Lucy’s Cause: Instructor and students fight cystic fibrosis
At 10 months old, Lucy Saladino was diagnosed with cystic fibrosis, a hereditary disease that affects the lungs and digestive system. It causes the body to produce unusually thick mucus which can lead to life-threatening lung infections. It also makes it hard for the body to digest and absorb food.
At 10 months old, Lucy Saladino was diagnosed with cystic fibrosis, a hereditary disease that affects the lungs and digestive system. It causes the body to produce unusually thick mucus which can lead to life-threatening lung infections. It also makes it hard for the body to digest and absorb food.
While battling the disease her entire life, Saladino still played soccer, loved to shop and was an honor roll student at Mills E. Godwin High School. She died in February at the age of 17.

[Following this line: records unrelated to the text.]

Lemma locate_names_are_the_bold_titles_witness :
  AppView.extractLikelyEventNames
    (u "Relevant EPC: APEDA" ++ nl ::
     u "1. **Gulfood 2027** - Dubai" ++ nl ::
     u "notes: 2. **not a title**" ++ nl ::
     u "2-3. **SIAL Paris**")
  = [u "Gulfood 2027"; u "SIAL Paris"].
Proof.
  exact (locate_names_are_the_bold_titles
           [Props.Other [] (u "Relevant EPC: APEDA");
            Props.Title (u "1") 32 (u "Gulfood 2027") (u " - Dubai");
            Props.Other [] (u "notes: 2. **not a title**");
            Props.Title (u "2-3") 32 (u "SIAL Paris") []]
           ltac:(discriminate)
           ltac:(repeat constructor; vm_compute; intuition discriminate)).
Defined.

(** X17.  Whatever the narrative, every name behind a Locate button is not
    empty, has no line break and no double asterisk inside, and stands in
    the narrative between double asterisks, after a number, a full stop and
    one white space. *)
Theorem locate_names_come_from_the_text (text name : jsstring) :
  In name (AppView.extractLikelyEventNames text) ->
  name <> [] /\ Props.OneLine name /\ ~ Occurs (u "**") name /\
  exists number blank,
    number <> [] /\ Forall (fun c => Pattern.digitOrDash c = true) number /\
    isWhiteSpace blank = true /\
    Occurs (number ++ [46; blank] ++ u "**" ++ name ++ u "**") text.
Proof.
  unfold AppView.extractLikelyEventNames. intros I.
  apply in_flat_map in I. destruct I as [line [Il In_]].
  unfold AppView.nameOfLine in In_.
  destruct (RegExp.matchAt AppView.namePattern line) as [m|] eqn:M;
    [|destruct In_].
  apply matchAt_name_sound in M.
  destruct M as [number [blank [nm [rest [El [Ne [Fn [Wb [Ln [Nn ->]]]]]]]]]].
  unfold Pattern.group in In_. cbn [fst snd nth] in In_.
  destruct nm as [|c t]; [destruct In_|].
  destruct In_ as [<-|[]].
  split; [discriminate|]. split; [exact Ln|]. split; [exact Nn|].
  exists number, blank. split; [exact Ne|]. split; [exact Fn|].
  split; [exact Wb|].
  apply In_split_piece in Il. destruct Il as [a [b E]].
  exists a, (rest ++ b). rewrite E, El.
  repeat (rewrite <- app_assoc || (progress cbn [app])). reflexivity.
Qed.

Lemma locate_names_come_from_the_text_witness :
  u "Gulfood" <> [] /\ Props.OneLine (u "Gulfood") /\
  ~ Occurs (u "**") (u "Gulfood") /\
  exists number blank,
    number <> [] /\ Forall (fun c => Pattern.digitOrDash c = true) number /\
    isWhiteSpace blank = true /\
    Occurs (number ++ [46; blank] ++ u "**" ++ u "Gulfood" ++ u "**")
           (u "1. **Gulfood** in Dubai").
Proof.
  exact (locate_names_come_from_the_text
           (u "1. **Gulfood** in Dubai") (u "Gulfood")
           (or_introl eq_refl)).
Defined.

(* ================================================================== *)
(** * The export promotion council read from the narrative *)
(* ================================================================== *)

Section Council.
Import RegExp ReportContent AppView Props Shapes.

Lemma prun_Seq (A : Type) p q s caps (k : jsstring -> list jsstring -> option A) :
  Pattern.run (Pattern.Seq p q) s caps k
  = Pattern.run p s caps (fun s' caps' => Pattern.run q s' caps' k).
Proof. reflexivity. Qed.

Lemma prun_Re (A : Type) r s caps (k : jsstring -> list jsstring -> option A) :
  Pattern.run (Pattern.Re r) s caps k = run r s caps k.
Proof. reflexivity. Qed.

Lemma prun_Alt (A : Type) p q s caps (k : jsstring -> list jsstring -> option A) :
  Pattern.run (Pattern.Alt p q) s caps k
  = match Pattern.run p s caps k with
    | Some x => Some x
    | None => Pattern.run q s caps k
    end.
Proof. reflexivity. Qed.

Lemma prun_End (A : Type) s caps (k : jsstring -> list jsstring -> option A) :
  Pattern.run Pattern.EndOfInput s caps k
  = match s with [] => k [] caps | _ :: _ => None end.
Proof. reflexivity. Qed.

Lemma run_litI (A : Type) p s caps (k : jsstring -> list jsstring -> option A) :
  run (Pattern.litI p) s caps k
  = if startsWithI p s then k (skipn (length p) s) caps else None.
Proof.
  revert s. induction p as [|x p IH]; intros s; [reflexivity|].
  cbn [Pattern.litI]. rewrite run_Cat. unfold Pattern.chrI. rewrite run_Class.
  destruct s as [|c s]; [reflexivity|]. cbn [startsWithI length skipn].
  destruct (Pattern.foldCase c =? Pattern.foldCase x); [apply IH | reflexivity].
Qed.

Lemma startsWithI_variant l p rest :
  SameUpToCase l p ->
  startsWithI p (l ++ rest) = true /\ skipn (length p) (l ++ rest) = rest.
Proof.
  intros F. induction F as [|c x l p E F [IH1 IH2]]; [split; reflexivity|].
  cbn [app startsWithI length skipn]. rewrite E, N.eqb_refl, IH1, IH2.
  split; reflexivity.
Qed.


Lemma line_end_rejects (A : Type) caps (k : jsstring -> list jsstring -> option A)
      c t :
  c <> nl ->
  Pattern.run (Pattern.Alt (Pattern.Re (Chr 10)) Pattern.EndOfInput) (c :: t) caps k
  = None.
Proof.
  intros N. rewrite prun_Alt, prun_Re, run_Chr, prun_End.
  destruct (N.eqb_spec c 10) as [E|]; [|reflexivity].
  exfalso. apply N. exact E.
Qed.

Lemma matchAt_epc_no_label s :
  startsWithI epcLabel s = false -> Pattern.matchAt epcPattern s = None.
Proof.
  intros E. unfold Pattern.matchAt, epcPattern.
  rewrite prun_Seq, prun_Re, run_litI.
  fold epcLabel. rewrite E. reflexivity.
Qed.


Lemma matchAt_epc_cut label name c rest :
  SameUpToCase label epcLabel -> OneLine name -> OtherTerminator c ->
  Pattern.matchAt epcPattern (label ++ name ++ c :: rest) = None.
Proof.
  intros V Ln [Dc Nc]. unfold Pattern.matchAt, epcPattern.
  rewrite prun_Seq, prun_Re, run_litI. fold epcLabel.
  destruct (startsWithI_variant label epcLabel (name ++ c :: rest) V) as [E1 E2].
  rewrite E1, E2, prun_Seq, prun_Re, run_Group, run_Star.
  apply star_none_prefix. intros z' z E Fz.
  destruct z as [|x z2].
  - exfalso. rewrite app_nil_r in E. subst z'.
    apply Forall_app in Fz. destruct Fz as [_ Fz]. inversion Fz; subst. congruence.
  - apply line_end_rejects. intros ->.
    apply app_eq_app in E. destruct E as [l [[E1' E2']|[E1' E2']]].
    + destruct l as [|y l]; cbn [app] in E2'.
      * inversion E2'. subst. apply Nc. reflexivity.
      * inversion E2'; subst. unfold OneLine in Ln.
        apply Forall_app in Ln. destruct Ln as [_ Ll]. inversion Ll; subst.
        discriminate.
    + destruct l as [|y l]; cbn [app] in E2'.
      * inversion E2'. subst. apply Nc. reflexivity.
      * inversion E2'; subst.
        apply Forall_app in Fz. destruct Fz as [_ Fl]. inversion Fl; subst.
        congruence.
Qed.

Lucy was the daughter of Christopher Saladino, an instructor at VCU’s L. Douglas Wilder School of Government and Public Affairs. Beginning three years ago, the Saladino family has held an annual spaghetti dinner in her honor. The proceeds go to the Cystic Fibrosis Foundation. Starting this year, some of the money will go to the Lucy Saladino Memorial Scholarship, which will be given to a student at Mills E. Godwin.

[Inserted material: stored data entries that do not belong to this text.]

Lemma default_page_lookup_witness :
  root_requested (Example.GET "/") = true /\
  file_path Example.bare (Example.GET "/") = lit "/srv/www/index.html" /\
  os_path_exists Example.bare (index_html Example.bare) = false /\
  statuses (snd (do_GET Example.rt Example.bare (Example.GET "/") fresh)) = [404].
Proof.
  split; [reflexivity|].
  destruct (default_page_lookup Example.rt Example.bare (Example.GET "/") fresh
              ltac:(reflexivity)) as (Hpath & Hmissing & _).
  split; [rewrite Hpath; reflexivity|]. split; [reflexivity|].
  destruct (Hmissing ltac:(reflexivity)) as (body & _ & Hrun).
  rewrite Hrun. reflexivity.
Defined.

(** C4 as the specification words it fails: with no [index.html] in the
    root, the response to ["/"] is the page for a missing file, while
    going on with the request path itself, which joins to the root
    directory, gives the page for a path that is not a file. *)
Lemma default_page_absent_does_not_fall_through :
  root_requested (Example.GET "/") = true /\
  os_path_exists Example.bare (index_html Example.bare) = false /\
  fs_calls (snd (do_GET Example.rt Example.bare (Example.GET "/") fresh))
    = [Exists (lit "/srv/www/index.html")] /\
  bytes_contains
    (written (snd (do_GET Example.rt Example.bare (Example.GET "/") fresh)))
    (Example.data "Requested file does not exist.") = true /\
  joined_path Example.bare (Example.GET "/") = lit "/srv/www/" /\
  bytes_contains
    (written (snd (serve Example.rt Example.bare (Example.GET "/")
                     (joined_path Example.bare (Example.GET "/")) fresh)))
    (Example.data "Requested file does not exist.") = false /\
  written (snd (do_GET Example.rt Example.bare (Example.GET "/") fresh))
    <> written (snd (serve Example.rt Example.bare (Example.GET "/")
                       (joined_path Example.bare (Example.GET "/")) fresh)).
Proof.
  repeat split; try (vm_compute; reflexivity).
  intros H.
  assert (Hc : bytes_contains
            (written (snd (do_GET Example.rt Example.bare (Example.GET "/") fresh)))
            (Example.data "Requested file does not exist.") = true)
    by (vm_compute; reflexivity).
  rewrite H in Hc. vm_compute in Hc. discriminate.
Qed.

(* ================================================================== *)
(** ** The order of the checks *)
(* ================================================================== *)

Lemma handle_error_state (rt : runtime) (self : request) (code : N) (msg : str)
    (h : handler) :
  exists out, snd (handle_error rt self code msg h) = after h [] out [].
Proof.
  unfold handle_error. rewrite format_Error_Page. unfold bind, lift, ret, encode.
  destruct (utf8_encode _) as [content|]; unfold ret, raise; cbv beta iota.
  - rewrite send_content_run. eexists. reflexivity.
  - exists []. cbn [snd]. now rewrite after_nothing.
Qed.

“The idea was from my daughter Lucy. She said, ‘I want to do something,’ ” Christopher Saladino said.
Lucy’s idea became the annual spaghetti dinner.
“We had every intention of doing it again this year, and then her situation was dramatically complicated in November. She got very sick, and then she died in February,” Christopher Saladino said.

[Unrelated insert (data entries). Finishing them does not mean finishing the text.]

(** * simple-task-repeater: the scheduling engine of [STRApp]

    A shallow embedding of [src/simple_task_repeater/str_app.py] and the
    properties of its tokenizer, field resolver, catch-up loop, sweep and
    command handlers.

    Conventions of the embedding.
    - A Python [str] is a [string] whose characters are code points below
      256; a [dict] with string keys is a [gmap string _].
    - A Python exception is a value [Err e] of the error type [res]; only
      the class of the exception is kept.
    - An object of class [Task] is the mapping of its attributes (its
      [__dict__]), because [update] writes into that mapping directly.
    - A [datetime] is a day number and a time of day; adding
      [timedelta(days=n)] moves the day number and keeps the time of day.
      The functions of the application compute on day numbers without a
      bound. Module [Ranged] has the catch-up loop and the sweep with the
      ranges of [datetime] and [timedelta], outside of which Python raises
      [OverflowError]; what is said of periods near those ranges is said
      of the loops of that module.
    - A [while] loop takes a fuel argument and answers [None] when the fuel
      is used up; termination theorems exhibit a sufficient fuel. *)

From Stdlib Require Import ZArith Ascii String List Lia.
From stdpp Require Import base option list gmap strings fin_maps.

Local Open Scope string_scope.

(** ** Exceptions *)

Inductive exn : Type :=
| ValueError
| TypeError
| KeyError
| IndexError
| AttributeError
| NotFoundError
| ConflictError
| OverflowError.

Inductive res (A : Type) : Type :=
| Ok (a : A)
| Err (e : exn).
Arguments Ok {A} a.
Arguments Err {A} e.

#[global] Instance res_ret : MRet res := fun _ a => Ok a.
#[global] Instance res_bind : MBind res := fun _ _ f m =>
  match m with
  | Ok a => f a
  | Err e => Err e
  end.

(** ** Python string primitives *)

Module PyStr.

(** [str.isspace] on one character: U+0009..U+000D, U+001C..U+0020,
    U+0085 and U+00A0. *)
Definition isspace (c : ascii) : bool :=
  let n := nat_of_ascii c in
  ((9 <=? n) && (n <=? 13) || (28 <=? n) && (n <=? 32)
   || (n =? 133) || (n =? 160))%nat.

Fixpoint lstrip (s : string) : string :=
  match s with
  | EmptyString => EmptyString
  | String c s' => if isspace c then lstrip s' else s
  end.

“We had to decide, were we going to do it again? We decided yes, that’s what she would have wanted.”
More than 250 people attended an event hosted by the Saladinos Saturday. Food for the event was donated by Outback Steakhouse, Chick-fil-A, Ukrops, Costco and the Saladino family.
Over the years, many students have attended these dinners. One of them was Stephen Straus, the vice chair of the Student Government Association Senate. Straus decided VCU should hold its own spaghetti dinner, and donate the money to the scholarship.
“I wanted to do one on campus because I know a lot of students don’t have access to cars,” Straus said.
VCU will have an additional spaghetti dinner on Wednesday, sponsored by the SGA and the Wilder School.
“The SGA has in the past held its end of the year banquet at a hotel like the Omni,” Straus stated in an e-mail. “Instead of using the money to hold our banquet off-campus, the SGA decided to hold the banquet on campus and use the money toward hosting a spaghetti dinner to raise money for the Lucy Saladino Memorial Scholarship. A lot of members of the SGA have had Saladino as a professor and have a lot of respect and admiration for him.”
Emily Mazich, a political science major, has taken four classes taught by Saladino, and said he’s one of her favorite teachers.
“He’s really laid back. He’ll just sit and put his feet up on the desk and start lecturing. I don’t think I’ve ever seen him look at his notes; he always just lectures from stuff that he knows,” Mazich said.
Straus said, “He’s one of the best professors here at VCU. He’s a really busy guy, but he always takes time for students, and he’s a really great guy.”
Straus said he hopes VCU’s dinner will become an annual event to honor Lucy.
“I tell people she was not an amazing person
in that she did things that other people didn’t do,” Saladino said. “She was amazing in that she did things that everyone else does as well or better than they did on half a lung.”
VCU’s Lucy Saladino Memorial Scholarship Dinner will take place Wednesday April 29 at 5 p.m., 6:15 p.m. and 7:30 p.m. on the first floor of Shafer Court Dining Center in Rodney’s. Tickets are $10, and are on sale at Break Point Games room in the University Student Commons and at the L. Douglas Wilder School of Government and Public Affairs. The dinner will consist of spaghetti with marinara, meatballs, garlic bread, salad, dessert and beverages.